The answer should consist of each line from the data below that includes "Record".

====

(** No object comes or goes, starts or stops, and none loses a stop message. *)
Record calm (T T' : shard) : Prop := {
  c_root : root T' = root T;
  c_obj : forall q o, objs T !! q = Some o -> exists o', objs T' !! q = Some o' /\ o_rest o' = o_rest o /\ (has_stop o = true -> has_stop o' = true);
  c_old : forall q, is_Some (objs T' !! q) -> is_Some (objs T !! q)
}.
Lemma calm_refl T : calm T T.
Proof. split; eauto. Qed.
Lemma calm_trans T1 T2 T3 : calm T1 T2 -> calm T2 T3 -> calm T1 T3.
Proof.
  intros [R1 O1 N1] [R2 O2 N2]. split; [congruence| |auto]. intros q o Ho. destruct (O1 _ _ Ho) as (o2 & Ho2 & E2 & S2).
  destruct (O2 _ _ Ho2) as (o3 & Ho3 & E3 & S3). exists o3. split; [done|]. split; [congruence|auto].
Qed.
Lemma core_calm (o o' : obj) : core o' = core o -> o_rest o' = o_rest o /\ has_stop o' = has_stop o.
Proof.
  intros H. split; [|unfold has_stop; now destruct (core_eq _ _ H) as (_ & _ & -> & _)].
  destruct o as [a|g], o' as [a'|g']; cbn; cbn in H; try discriminate; injection H; intros; congruence.
Qed.
Lemma stable_calm T T' : stable T T' -> calm T T'.
Proof.
  intros Hst. pose proof Hst as [R H]. split; [done| |intros q; apply (stable_some _ _ q Hst)]. intros q o Ho.
  destruct (proj2 (stable_some _ _ q Hst) ltac:(eauto)) as [o' Ho']. exists o'. split; [done|]. specialize (H q). rewrite Ho, Ho' in H.
  injection H as H. destruct (core_calm _ _ H) as [H1 H2]. now rewrite H2.
Qed.
Lemma set_calm p (o o' : obj) T : objs T !! p = Some o -> o_rest o' = o_rest o -> (has_stop o = true -> has_stop o' = true) -> calm T (set_obj p o' T).
Proof.
  intros Ho Hr Hs. split; [done| |intros q; cbn [objs set_obj]; rewrite lookup_insert_is_Some'; intros [<-|?]; [eauto|done]].
  intros q x Hx. cbn [objs set_obj]. destruct (decide (q = p)) as [->|Hq]; [rewrite lookup_insert_eq|rewrite lookup_insert_ne by done; eauto].
  exists o'. split; [done|]. split; congruence || now replace x with o by congruence.
Qed.

(** The object [id] below [rp] is scheduled or gets a message. *)
Lemma touch_ok c h id rp o o' (T : shard) :
  consistent c h None T -> objs T !! (id :: rp) = Some o -> o_live (hand_in c h (id :: rp)) (busy_in c (id :: rp)) o' -> like o o' -> o_waiting o' = o_waiting o ->
  o_rest o' = o_rest o -> (has_stop o = true -> has_stop o' = true) ->
  (o_sched o = INITIALIZED -> o_sched o' = INITIALIZED \/ id ∉ waiting_at T rp) ->
  (o_queued o' = o_queued o \/ o_queued o' = 1%nat /\ o_queued o = 0%nat) ->
  exists T', settle id rp o o' T = Ok T' /\ consistent c h None T' /\ calm T T' /\ objs T' !! (id :: rp) = Some o' /\
    (forall q, waiting_at T' q = waiting_at T q) /\
    (forall q x, objs T !! q = Some x -> o_sched x = INITIALIZED -> q <> id :: rp \/ o_sched o' = INITIALIZED -> exists x', objs T' !! q = Some x' /\ o_sched x' = INITIALIZED).
Proof.
  intros Ht Ho Hl Hlk Hw Hr Hs Hin Hq. destruct (settle_to c c h h id rp o o' T Ht Ho Hl Hlk) as (T' & E & Ht' & Hst & Ho' & Hk); [done|done|done|].
  exists T'. split; [done|]. split; [done|]. split; [eapply calm_trans; [now apply (set_calm (id :: rp) o o')|now apply stable_calm]|]. split; [done|]. split.
  - intros q. rewrite (stable_waiting _ _ _ Hst). destruct q as [|y q]; [done|]. unfold waiting_at. cbn [objs set_obj].
    destruct (decide (y :: q = id :: rp)) as [->|Hne]; [now rewrite lookup_insert_eq, Ho|now rewrite lookup_insert_ne].
  - intros q x Ex Es Hne. assert (Hsome : exists y, objs (set_obj (id :: rp) o' T) !! q = Some y /\ o_sched y = INITIALIZED).
    { cbn [objs set_obj]. destruct (decide (q = id :: rp)) as [->|Hq']; [rewrite lookup_insert_eq|rewrite lookup_insert_ne by done; eauto].
      exists o'. split; [done|]. now destruct Hne. }
    destruct Hsome as (y & Ey & Esy). destruct (proj2 (stable_some _ _ q Hst) ltac:(eauto)) as [x' Ex']. exists x'. split; [done|]. eapply Hk; eassumption.
Qed.
(* ===== verification/Shutdown.v ===== *)
(** * A shard runs, and stops

    Whatever happens on a shard, in whatever order, the tree of its actors ([Tree], [TreeRun]) stays consistent
    and no step fails; a shard that was stopped has no object left once it is at rest. *)
From S2P Require Import Prelude.
From S2P Require Import Bytes Address Message PromiseManager.
From S2P Require Import Actor TaskQueue Group Engine Tree TreeRun TreeSteps.

Section Shutdown.
Context {D Q P Sem : Type} {SM : Semaphore Sem} {HO : HeapOps Z} {HL : HeapLaws Z}.
Abbreviation emsg := (emsg (D := D) (Q := Q)).
Abbreviation amsg := (Actor.msg (P := emsg)).
Abbreviation actor := (actor (P := emsg)).
Abbreviation obj := (obj (D := D) (Q := Q) (Sem := Sem)).
Abbreviation shard := (shard (D := D) (Q := Q) (P := P) (Sem := Sem)).
Abbreviation phase := (phase (D := D) (Q := Q)).
Abbreviation state := (state (D := D) (Q := Q) (P := P) (Sem := Sem)).
Abbreviation engine := (engine (D := D) (Q := Q) (P := P) (Sem := Sem)).
Variable promise_set_value : P -> emsg -> P.
Variable promise_set_exception : P -> ex -> P.
Variable this_gsid : Z.
Variable is_local : Z -> bool.
Variable canceled_text : bytes.
Variable kind_of : Z -> kind.
Variable do_work : emsg -> Actor.work (P := emsg).
Abbreviation consistent := (consistent kind_of).
Abbreviation route := (route promise_set_value promise_set_exception this_gsid is_local canceled_text kind_of).
Abbreviation receive := (receive promise_set_value promise_set_exception this_gsid is_local canceled_text kind_of).
Abbreviation actor_step := (actor_step do_work).
Abbreviation run_step := (run_step do_work).
Abbreviation step := (step promise_set_value promise_set_exception this_gsid is_local canceled_text kind_of do_work).

(** ** The invariant *)
(** The concurrency limit is not reached while an actor takes messages. *)
Definition phase_ok (p : phase) (o : obj) : Prop :=
  match o, p with
  | OActor a, Mailbox | OActor a, Handling _ => cur_concurrency a < max_concurrency a
  | OActor _, Tasks => True
  | OActor _, Returned => False
  | OGroup _, Handling _ => False
  | OGroup _, _ => True
  end.
Lemma phase_rest p o o' : o_rest o' = o_rest o -> phase_ok p o -> phase_ok p o'.
Proof. destruct o, o'; cbn; intros H; try discriminate; [|done]. injection H as _ _ H1 H2 _ _. now rewrite H1, H2. Qed.

Record inv (s : state) : Prop := {
  v_tree : consistent (cur s) (inhand s) None (tree s);
  v_protocol : protocol (cur s) (inhand s) (tree s);
  v_frame : match frame s with None => True | Some (rp, p) => exists o, objs (tree s) !! rp = Some o /\ phase_ok p o end
}.
Section Quiescence.
Context {D Q P Sem : Type} {SM : Semaphore Sem} {HO : HeapOps Z} {HL : HeapLaws Z}.
Abbreviation emsg := (emsg (D := D) (Q := Q)).
Abbreviation amsg := (Actor.msg (P := emsg)).
Abbreviation actor := (actor (P := emsg)).
Abbreviation obj := (obj (D := D) (Q := Q) (Sem := Sem)).
Abbreviation shard := (shard (D := D) (Q := Q) (P := P) (Sem := Sem)).
Abbreviation phase := (phase (D := D) (Q := Q)).
Abbreviation state := (state (D := D) (Q := Q) (P := P) (Sem := Sem)).
Abbreviation engine := (engine (D := D) (Q := Q) (P := P) (Sem := Sem)).
Abbreviation effect := (Actor.effect (P := emsg)).
Abbreviation chain := (Actor.chain (P := emsg)).
Abbreviation stop_message := (stop_message (D := D) (Q := Q)).
Variable promise_set_value : P -> emsg -> P.
Variable promise_set_exception : P -> ex -> P.
Variable this_gsid : Z.
Variable is_local : Z -> bool.
Variable canceled_text : bytes.
Variable kind_of : Z -> kind.
Variable do_work : emsg -> Actor.work (P := emsg).
Abbreviation step := (step promise_set_value promise_set_exception this_gsid is_local canceled_text kind_of do_work).
Abbreviation inv := (inv kind_of).

(** ** What is left to do

    [rank]: how much user code does for a message; what it sends to its own actor counts. *)
Variable rank : emsg -> nat.
Definition msg_cost (m : amsg) : nat := (2 + rank (body m))%nat.
Fixpoint chain_cost (c : chain) : nat :=
  match c with
  | Chain r c => S (Nat.max (list_sum (List.map effect_cost r)) (list_sum (List.map effect_cost c)))
  end
with effect_cost (e : effect) : nat :=
  match e with
  | AddTask c | AddUrgentTask c => chain_cost c
  | Actor.Resolve _ _ => 1
  | SelfSend m => msg_cost m
  end.
Definition effects_cost (es : list effect) : nat := list_sum (List.map effect_cost es).
Definition work_effects (w : Actor.work (P := emsg)) : list effect := match w with Done es _ => es | Blocked es => es end.
Hypothesis ranked : forall m, (effects_cost (work_effects (do_work m)) <= rank m)%nat.
Lemma assert_empty_fault shards (p : pool) : (exists i, i ∈ shards /\ Resource.pure_poll_queues i p = true) -> Resource.assert_empty shards p = Fault AssertFail.
Proof.
  induction shards as [|j shards IH]; intros (i & Hi & Hp); [now apply not_elem_of_nil in Hi|]. cbn [Resource.assert_empty].
  apply elem_of_cons in Hi as [<-|Hi]; [now rewrite Hp|]. destruct (Resource.pure_poll_queues j p); [done|]. cbn. apply IH. eauto.
Qed.

(** As the other shards are not waited for, a result one of them has not polled yet ends the program with a failed assertion. *)
Theorem unpolled_result_aborts s s' (p : pool) i :
  clear_shard 0 s = Ok s' -> Resource._active p = true -> (i < n)%nat -> mp_items (Resource._completed p i) <> [] ->
  peace_stopped 0 s p = Fault AssertFail.
Proof.
  intros Hs Ha Hi Hne. unfold peace_stopped, clear_actor_system. cbn [Nat.eqb assert mbind res_bind]. rewrite Hs. cbn [mbind res_bind].
  unfold Resource.stop. rewrite Ha. destruct (mp_consume_all (Resource._threads p)) as [ks r].
  rewrite assert_empty_fault; [done|]. exists i. split; [apply elem_of_seq; lia|]. unfold Resource.pure_poll_queues. cbn.
  now destruct (mp_items (Resource._completed p i)).
Qed.
End Clear.
End Clear.

(** ** Concrete runs *)
Module AppExamples.
Import Smp.


Definition no_machine_id : options := mk_options None (Some sample_configs) 1 60.
Definition sample_engine : engine (D := Z) (Q := list bytes) (Sem := Z * list Z) := engine_new toy_pm0.
Definition sample_chan : channel (R := list toy_msg) (M := toy_msg) := create_qs 2.

Lemma refused_configuration_never_exits_witness :
  Run.run toy_value toy_exception (fun _ _ => false) [] 2 no_machine_id None None sample_engine sample_chan =
    Ok (Some Run.BpoError, sample_engine, sample_chan, []).
Proof.
  apply (Run.refused_configuration_never_exits toy_value toy_exception (fun _ _ => false) [] 2 no_machine_id NoMachineId);
    [reflexivity|discriminate].
Defined.
End AppExamples.
(** X7. With [qinf * AREF] other than zero, the resultant of the two
    force coefficients does not depend on the angle:
    [(Cd^2 + Cl^2) (q Aref)^2 = Fx^2 + Fy^2], with [Fx] and [Fy] of the
    row those the solver returns. *)
Theorem resultant_coefficient (e : Env Thread) (s : State) (t : Thread) :
  Lookup_Thread (domain e) (SURFACE_ZONE_ID M) = Some t ->
  qinf * AREF M <> 0 ->
  let force := fst (Compute_Force_And_Moment (domain e) t cg) in
  exists row,
    produces e s row /\
    r_Fx row = v0 force /\ r_Fy row = v1 force /\
    ((r_Cd row) ^ 2 + (r_Cl row) ^ 2) * (qinf * AREF M) ^ 2 =
      (r_Fx row) ^ 2 + (r_Fy row) ^ 2.
Proof.
  intros Hfound Hne force.
  destruct (on_demand_produces e s t Hfound) as [Hp _].
  eexists. split; [exact Hp|].
  subst force. unfold result_row.
  destruct (Compute_Force_And_Moment (domain e) t cg) as [force moment].
  rewrite coefficients_regular by exact Hne.
  cbn [r_Cd r_Cl r_Fx r_Fy fst Cd Cl].
  split; [reflexivity|]. split; [reflexivity|].
  rewrite <- (rotation_preserves_norm (aoa_deg (read_aoa_from_file e s) * PI / 180.0)
                (v0 force) (v1 force)).
  field. split; intros H0; apply Hne; rewrite H0; ring.
Qed.

(** *** The ledger and the console, further *)

Lemma appends_true (e : Env Thread) :
  appends e = true ->
  exists t, Lookup_Thread (domain e) (SURFACE_ZONE_ID M) = Some t /\
            results_fopen e = true.
Proof.
  unfold appends.
  destruct (Lookup_Thread (domain e) (SURFACE_ZONE_ID M)) as [t|];
    [|discriminate].
  intros Hf. exists t. split; [reflexivity | exact Hf].
Qed.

====

ANSWER TO THIS EXERCISE –
Record calm (T T' : shard) : Prop := {
Record inv (s : state) : Prop := {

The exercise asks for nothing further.